Action item = Within the records below, find each line that holds the string "their", then copy it.
*** Data records Section Begins ***
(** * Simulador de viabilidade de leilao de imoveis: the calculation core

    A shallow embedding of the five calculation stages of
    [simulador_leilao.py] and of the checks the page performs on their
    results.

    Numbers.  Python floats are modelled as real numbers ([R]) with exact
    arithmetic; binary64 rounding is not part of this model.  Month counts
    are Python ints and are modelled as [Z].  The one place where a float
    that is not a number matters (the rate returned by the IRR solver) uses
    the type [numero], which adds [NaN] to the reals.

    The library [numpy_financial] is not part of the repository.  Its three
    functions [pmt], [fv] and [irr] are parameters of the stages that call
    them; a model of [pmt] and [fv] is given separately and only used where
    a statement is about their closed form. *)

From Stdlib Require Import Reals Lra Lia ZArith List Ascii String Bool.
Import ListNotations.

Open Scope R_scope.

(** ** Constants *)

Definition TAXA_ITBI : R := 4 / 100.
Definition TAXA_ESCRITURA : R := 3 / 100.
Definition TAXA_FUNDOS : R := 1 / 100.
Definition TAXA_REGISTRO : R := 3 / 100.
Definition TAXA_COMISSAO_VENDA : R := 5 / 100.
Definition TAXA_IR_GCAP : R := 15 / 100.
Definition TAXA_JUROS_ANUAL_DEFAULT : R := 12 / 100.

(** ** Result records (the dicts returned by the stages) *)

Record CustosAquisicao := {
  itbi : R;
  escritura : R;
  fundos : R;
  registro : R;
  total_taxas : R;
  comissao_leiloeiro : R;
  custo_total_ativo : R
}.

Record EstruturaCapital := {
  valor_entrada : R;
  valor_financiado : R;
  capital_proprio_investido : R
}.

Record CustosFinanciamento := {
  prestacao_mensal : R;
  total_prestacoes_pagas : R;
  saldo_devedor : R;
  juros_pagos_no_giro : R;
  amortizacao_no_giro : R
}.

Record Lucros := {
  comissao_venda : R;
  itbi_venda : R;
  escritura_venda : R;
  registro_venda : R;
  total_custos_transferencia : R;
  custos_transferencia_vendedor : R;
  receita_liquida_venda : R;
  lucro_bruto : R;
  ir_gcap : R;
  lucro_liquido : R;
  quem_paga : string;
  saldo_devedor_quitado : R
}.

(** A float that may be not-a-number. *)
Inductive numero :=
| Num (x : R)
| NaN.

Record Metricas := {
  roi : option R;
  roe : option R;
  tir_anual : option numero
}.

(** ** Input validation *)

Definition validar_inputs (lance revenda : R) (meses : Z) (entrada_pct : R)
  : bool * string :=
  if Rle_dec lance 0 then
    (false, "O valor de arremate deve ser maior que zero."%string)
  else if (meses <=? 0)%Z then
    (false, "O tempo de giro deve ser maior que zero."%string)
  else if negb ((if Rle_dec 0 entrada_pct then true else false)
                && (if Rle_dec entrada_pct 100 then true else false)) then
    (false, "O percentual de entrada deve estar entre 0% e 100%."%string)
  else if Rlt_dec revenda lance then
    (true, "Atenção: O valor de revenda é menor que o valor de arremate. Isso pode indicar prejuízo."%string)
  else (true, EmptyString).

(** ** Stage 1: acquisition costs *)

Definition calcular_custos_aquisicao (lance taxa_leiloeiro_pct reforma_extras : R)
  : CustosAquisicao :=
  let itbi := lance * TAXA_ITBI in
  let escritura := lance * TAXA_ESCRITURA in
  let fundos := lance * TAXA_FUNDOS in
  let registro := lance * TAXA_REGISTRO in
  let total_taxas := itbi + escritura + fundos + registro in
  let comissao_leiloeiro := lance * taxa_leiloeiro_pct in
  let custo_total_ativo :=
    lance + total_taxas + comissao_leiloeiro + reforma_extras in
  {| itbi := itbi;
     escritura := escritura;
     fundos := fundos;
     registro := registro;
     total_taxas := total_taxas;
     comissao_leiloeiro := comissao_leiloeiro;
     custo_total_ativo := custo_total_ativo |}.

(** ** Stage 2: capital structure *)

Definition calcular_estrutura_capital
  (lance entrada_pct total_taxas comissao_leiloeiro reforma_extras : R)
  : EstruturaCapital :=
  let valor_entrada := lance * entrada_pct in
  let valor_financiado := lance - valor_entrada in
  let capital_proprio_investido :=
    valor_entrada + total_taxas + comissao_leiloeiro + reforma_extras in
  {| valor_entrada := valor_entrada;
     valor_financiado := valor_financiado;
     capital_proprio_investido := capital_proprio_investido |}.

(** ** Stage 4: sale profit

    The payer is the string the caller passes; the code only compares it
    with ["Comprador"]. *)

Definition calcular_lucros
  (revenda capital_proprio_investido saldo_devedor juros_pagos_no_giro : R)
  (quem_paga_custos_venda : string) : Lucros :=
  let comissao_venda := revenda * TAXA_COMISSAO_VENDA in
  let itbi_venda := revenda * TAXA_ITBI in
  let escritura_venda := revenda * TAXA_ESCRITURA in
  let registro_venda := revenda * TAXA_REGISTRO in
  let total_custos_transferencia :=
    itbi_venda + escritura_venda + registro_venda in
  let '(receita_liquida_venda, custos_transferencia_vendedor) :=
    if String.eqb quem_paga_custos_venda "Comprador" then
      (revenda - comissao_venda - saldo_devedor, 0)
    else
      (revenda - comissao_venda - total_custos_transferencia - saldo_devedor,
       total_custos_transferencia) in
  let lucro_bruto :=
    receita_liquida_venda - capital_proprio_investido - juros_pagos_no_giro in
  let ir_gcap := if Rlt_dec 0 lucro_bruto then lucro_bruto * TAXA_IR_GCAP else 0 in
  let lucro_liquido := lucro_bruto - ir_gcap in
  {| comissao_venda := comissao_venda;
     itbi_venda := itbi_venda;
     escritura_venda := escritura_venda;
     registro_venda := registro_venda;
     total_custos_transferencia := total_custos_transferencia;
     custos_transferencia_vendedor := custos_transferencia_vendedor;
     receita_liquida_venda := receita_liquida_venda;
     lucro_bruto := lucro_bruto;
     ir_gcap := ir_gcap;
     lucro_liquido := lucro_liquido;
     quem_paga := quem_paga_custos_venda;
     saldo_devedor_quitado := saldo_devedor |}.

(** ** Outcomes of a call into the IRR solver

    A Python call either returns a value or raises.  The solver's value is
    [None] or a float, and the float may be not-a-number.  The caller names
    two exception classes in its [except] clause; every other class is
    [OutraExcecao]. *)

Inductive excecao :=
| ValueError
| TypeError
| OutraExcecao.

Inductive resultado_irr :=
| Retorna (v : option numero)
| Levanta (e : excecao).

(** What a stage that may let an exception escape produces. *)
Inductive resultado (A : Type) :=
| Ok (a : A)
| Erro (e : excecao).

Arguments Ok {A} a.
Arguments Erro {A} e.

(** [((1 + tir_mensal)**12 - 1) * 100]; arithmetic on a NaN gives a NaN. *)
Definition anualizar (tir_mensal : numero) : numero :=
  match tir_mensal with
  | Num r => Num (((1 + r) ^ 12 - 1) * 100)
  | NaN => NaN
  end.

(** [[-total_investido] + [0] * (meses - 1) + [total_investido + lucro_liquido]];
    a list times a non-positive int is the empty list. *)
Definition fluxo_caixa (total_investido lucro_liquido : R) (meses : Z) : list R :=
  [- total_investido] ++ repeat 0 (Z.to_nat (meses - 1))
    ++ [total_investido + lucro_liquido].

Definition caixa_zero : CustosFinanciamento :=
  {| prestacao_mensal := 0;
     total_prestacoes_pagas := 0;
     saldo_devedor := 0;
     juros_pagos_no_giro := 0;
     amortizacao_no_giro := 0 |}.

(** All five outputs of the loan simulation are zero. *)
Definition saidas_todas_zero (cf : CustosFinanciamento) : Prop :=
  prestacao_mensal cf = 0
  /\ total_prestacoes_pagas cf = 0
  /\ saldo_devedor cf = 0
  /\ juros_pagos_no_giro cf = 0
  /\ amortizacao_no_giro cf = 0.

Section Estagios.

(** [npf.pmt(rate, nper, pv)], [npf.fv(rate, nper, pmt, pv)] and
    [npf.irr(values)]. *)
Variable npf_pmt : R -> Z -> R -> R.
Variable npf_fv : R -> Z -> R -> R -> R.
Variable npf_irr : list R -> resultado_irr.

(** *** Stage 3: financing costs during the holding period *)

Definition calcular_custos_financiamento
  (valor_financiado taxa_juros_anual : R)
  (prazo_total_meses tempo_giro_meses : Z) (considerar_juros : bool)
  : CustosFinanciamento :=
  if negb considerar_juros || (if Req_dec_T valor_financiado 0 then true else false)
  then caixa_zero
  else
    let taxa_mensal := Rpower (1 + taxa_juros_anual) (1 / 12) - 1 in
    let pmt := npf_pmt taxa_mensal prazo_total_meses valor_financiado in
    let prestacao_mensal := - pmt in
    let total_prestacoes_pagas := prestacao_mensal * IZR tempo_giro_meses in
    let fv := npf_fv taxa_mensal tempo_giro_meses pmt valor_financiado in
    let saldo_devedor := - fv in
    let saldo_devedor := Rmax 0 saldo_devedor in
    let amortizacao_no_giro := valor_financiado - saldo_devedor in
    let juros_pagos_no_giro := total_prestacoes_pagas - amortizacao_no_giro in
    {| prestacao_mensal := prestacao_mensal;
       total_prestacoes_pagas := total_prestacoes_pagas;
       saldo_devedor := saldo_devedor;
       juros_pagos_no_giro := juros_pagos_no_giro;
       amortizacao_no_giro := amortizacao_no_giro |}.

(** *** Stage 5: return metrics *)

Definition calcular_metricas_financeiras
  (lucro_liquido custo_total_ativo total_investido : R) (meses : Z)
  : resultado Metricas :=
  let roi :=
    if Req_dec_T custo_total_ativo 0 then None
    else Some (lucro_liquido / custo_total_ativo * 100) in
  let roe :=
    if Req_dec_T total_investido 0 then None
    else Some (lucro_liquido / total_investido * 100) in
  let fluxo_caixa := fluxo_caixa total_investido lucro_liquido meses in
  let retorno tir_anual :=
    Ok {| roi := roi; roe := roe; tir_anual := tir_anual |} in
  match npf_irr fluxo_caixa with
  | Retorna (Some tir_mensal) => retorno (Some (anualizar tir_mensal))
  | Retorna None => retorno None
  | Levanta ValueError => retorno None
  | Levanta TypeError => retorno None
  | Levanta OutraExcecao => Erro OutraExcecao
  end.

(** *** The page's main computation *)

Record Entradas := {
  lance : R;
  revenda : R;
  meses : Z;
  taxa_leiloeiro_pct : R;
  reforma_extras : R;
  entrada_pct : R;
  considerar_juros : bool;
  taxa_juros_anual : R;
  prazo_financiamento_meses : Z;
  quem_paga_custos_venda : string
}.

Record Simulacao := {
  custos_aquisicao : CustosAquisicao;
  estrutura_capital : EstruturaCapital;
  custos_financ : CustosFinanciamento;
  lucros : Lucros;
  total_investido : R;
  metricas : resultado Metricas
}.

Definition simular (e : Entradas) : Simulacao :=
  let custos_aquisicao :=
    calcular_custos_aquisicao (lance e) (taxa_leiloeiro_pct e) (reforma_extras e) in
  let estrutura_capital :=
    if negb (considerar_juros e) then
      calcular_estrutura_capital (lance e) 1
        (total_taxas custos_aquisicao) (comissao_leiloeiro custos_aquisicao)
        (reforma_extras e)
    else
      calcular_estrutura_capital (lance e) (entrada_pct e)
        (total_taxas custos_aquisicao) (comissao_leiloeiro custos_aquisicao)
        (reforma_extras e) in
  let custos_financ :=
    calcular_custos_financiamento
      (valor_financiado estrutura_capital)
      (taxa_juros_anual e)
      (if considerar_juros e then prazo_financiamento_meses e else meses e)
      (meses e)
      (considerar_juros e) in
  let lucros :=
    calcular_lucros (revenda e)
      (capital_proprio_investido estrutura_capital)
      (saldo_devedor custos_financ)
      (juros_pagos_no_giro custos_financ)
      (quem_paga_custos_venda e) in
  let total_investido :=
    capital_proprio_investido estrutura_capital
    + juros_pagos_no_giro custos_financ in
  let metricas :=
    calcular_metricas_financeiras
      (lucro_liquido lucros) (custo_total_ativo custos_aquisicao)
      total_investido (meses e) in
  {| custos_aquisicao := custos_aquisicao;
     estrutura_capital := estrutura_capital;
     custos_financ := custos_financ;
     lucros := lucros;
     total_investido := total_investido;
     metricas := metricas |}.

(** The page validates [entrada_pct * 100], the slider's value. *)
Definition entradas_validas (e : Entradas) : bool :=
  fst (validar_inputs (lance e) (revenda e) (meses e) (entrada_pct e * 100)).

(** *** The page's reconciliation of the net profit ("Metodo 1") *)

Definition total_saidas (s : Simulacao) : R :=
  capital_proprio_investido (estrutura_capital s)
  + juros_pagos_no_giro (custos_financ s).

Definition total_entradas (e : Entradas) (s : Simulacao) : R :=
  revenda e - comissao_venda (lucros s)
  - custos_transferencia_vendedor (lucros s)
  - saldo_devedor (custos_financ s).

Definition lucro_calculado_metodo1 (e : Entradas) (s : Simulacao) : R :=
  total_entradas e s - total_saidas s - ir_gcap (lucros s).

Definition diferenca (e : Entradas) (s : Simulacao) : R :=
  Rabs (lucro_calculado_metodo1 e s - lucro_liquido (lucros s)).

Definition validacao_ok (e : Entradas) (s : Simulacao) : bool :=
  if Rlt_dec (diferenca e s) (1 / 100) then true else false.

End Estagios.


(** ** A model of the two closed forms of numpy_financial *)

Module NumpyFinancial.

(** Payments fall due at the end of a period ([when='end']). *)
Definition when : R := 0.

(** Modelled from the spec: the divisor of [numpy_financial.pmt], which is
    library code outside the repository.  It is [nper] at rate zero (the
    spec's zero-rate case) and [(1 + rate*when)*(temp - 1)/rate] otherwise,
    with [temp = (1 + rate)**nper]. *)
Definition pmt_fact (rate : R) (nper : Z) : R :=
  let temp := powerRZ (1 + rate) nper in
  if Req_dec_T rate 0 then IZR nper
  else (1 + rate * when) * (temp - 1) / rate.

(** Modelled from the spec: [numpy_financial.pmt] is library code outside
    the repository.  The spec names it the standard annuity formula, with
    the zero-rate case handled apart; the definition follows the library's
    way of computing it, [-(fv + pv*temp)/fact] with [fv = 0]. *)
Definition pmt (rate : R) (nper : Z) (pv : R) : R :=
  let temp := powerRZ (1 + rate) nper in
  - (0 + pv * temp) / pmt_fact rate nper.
*** Data records Section Ends ***
*** Data records Section Begins ***
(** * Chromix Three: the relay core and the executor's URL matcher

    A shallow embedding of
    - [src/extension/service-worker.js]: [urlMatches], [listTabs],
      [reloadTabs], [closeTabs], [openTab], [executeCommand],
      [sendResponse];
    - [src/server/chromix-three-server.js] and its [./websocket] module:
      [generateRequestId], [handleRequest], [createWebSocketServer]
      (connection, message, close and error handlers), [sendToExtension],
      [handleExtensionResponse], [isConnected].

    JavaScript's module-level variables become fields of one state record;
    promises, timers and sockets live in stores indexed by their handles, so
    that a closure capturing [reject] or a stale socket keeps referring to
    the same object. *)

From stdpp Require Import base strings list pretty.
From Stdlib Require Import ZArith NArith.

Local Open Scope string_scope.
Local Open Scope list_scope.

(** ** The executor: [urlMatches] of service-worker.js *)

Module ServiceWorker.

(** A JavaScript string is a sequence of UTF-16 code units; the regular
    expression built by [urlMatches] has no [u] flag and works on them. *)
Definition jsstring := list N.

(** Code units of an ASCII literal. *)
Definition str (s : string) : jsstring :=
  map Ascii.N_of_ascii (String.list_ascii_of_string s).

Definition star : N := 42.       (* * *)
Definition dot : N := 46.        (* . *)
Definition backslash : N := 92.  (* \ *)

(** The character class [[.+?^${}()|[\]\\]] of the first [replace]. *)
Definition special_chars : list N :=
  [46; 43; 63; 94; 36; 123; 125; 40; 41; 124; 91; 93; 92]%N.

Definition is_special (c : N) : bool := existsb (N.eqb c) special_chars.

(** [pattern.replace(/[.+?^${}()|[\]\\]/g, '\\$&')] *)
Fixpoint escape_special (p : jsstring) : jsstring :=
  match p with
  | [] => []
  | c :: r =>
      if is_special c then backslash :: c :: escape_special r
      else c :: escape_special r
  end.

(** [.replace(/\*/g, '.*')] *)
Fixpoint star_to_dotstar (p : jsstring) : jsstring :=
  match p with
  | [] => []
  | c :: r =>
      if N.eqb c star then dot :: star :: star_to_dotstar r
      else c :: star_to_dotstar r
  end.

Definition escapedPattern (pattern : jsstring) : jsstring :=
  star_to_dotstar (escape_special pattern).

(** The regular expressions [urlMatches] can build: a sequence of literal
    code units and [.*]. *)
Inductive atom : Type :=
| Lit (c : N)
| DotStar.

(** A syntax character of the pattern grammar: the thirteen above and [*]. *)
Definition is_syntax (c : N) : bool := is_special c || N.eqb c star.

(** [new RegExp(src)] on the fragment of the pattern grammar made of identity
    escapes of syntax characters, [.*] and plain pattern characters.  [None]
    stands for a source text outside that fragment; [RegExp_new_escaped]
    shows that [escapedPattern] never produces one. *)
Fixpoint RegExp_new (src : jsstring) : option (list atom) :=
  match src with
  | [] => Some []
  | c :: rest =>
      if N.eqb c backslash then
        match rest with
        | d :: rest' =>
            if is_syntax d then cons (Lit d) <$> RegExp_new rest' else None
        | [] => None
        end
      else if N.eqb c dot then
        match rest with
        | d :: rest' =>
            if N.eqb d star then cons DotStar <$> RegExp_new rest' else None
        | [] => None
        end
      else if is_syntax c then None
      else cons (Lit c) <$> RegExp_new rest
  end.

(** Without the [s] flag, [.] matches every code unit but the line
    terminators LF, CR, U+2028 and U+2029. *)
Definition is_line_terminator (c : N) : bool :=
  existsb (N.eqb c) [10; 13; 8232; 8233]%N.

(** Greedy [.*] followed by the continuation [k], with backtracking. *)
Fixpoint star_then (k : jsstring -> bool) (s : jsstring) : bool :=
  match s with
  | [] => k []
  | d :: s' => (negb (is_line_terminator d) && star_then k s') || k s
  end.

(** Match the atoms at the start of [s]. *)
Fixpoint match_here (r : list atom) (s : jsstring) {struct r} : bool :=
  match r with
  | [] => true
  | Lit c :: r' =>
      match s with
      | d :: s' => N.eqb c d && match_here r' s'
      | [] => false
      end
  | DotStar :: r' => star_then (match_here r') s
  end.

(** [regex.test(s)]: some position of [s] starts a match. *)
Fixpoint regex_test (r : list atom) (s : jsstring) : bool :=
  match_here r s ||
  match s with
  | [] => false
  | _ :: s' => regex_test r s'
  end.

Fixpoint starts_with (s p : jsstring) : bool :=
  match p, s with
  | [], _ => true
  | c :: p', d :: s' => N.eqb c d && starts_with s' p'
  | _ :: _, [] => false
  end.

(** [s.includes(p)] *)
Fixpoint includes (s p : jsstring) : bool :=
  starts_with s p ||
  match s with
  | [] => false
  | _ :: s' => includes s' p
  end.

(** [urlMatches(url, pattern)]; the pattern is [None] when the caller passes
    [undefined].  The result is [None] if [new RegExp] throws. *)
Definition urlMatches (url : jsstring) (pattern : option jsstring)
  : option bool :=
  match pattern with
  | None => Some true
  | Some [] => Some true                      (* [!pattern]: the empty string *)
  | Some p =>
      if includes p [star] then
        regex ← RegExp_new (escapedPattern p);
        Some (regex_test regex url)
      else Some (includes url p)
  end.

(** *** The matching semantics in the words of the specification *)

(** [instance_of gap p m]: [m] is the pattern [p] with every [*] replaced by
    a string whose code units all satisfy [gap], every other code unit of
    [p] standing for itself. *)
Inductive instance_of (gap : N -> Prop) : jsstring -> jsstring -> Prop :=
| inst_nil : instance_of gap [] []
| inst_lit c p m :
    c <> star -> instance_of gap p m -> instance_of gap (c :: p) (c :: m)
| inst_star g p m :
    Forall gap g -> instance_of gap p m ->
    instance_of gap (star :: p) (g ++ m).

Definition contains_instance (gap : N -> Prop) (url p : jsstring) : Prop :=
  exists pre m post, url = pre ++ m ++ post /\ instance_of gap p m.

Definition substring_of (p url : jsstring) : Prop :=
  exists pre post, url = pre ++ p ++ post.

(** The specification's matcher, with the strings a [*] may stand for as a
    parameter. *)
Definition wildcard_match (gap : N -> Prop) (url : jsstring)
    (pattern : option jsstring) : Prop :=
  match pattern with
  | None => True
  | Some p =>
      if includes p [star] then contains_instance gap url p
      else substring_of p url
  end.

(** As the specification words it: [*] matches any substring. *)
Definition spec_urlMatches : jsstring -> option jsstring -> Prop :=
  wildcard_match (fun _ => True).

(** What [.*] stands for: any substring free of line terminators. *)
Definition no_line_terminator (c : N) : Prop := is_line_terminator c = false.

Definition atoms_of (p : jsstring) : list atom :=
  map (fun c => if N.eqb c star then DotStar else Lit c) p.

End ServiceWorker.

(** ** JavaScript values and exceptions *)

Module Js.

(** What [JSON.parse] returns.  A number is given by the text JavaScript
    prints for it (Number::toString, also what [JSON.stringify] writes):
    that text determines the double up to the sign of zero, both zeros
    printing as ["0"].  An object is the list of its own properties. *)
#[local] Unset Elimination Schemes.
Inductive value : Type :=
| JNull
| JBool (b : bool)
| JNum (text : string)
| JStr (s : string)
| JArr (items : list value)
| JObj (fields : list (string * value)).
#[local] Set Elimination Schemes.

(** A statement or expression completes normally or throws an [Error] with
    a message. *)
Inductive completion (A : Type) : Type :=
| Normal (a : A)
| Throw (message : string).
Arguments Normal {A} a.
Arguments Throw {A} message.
*** Data records Section Ends ***
Solved problem =
    [simulador_leilao.py] and of the checks the page performs on their
    a statement is about their closed form. *)
    promises, timers and sockets live in stores indexed by their handles, so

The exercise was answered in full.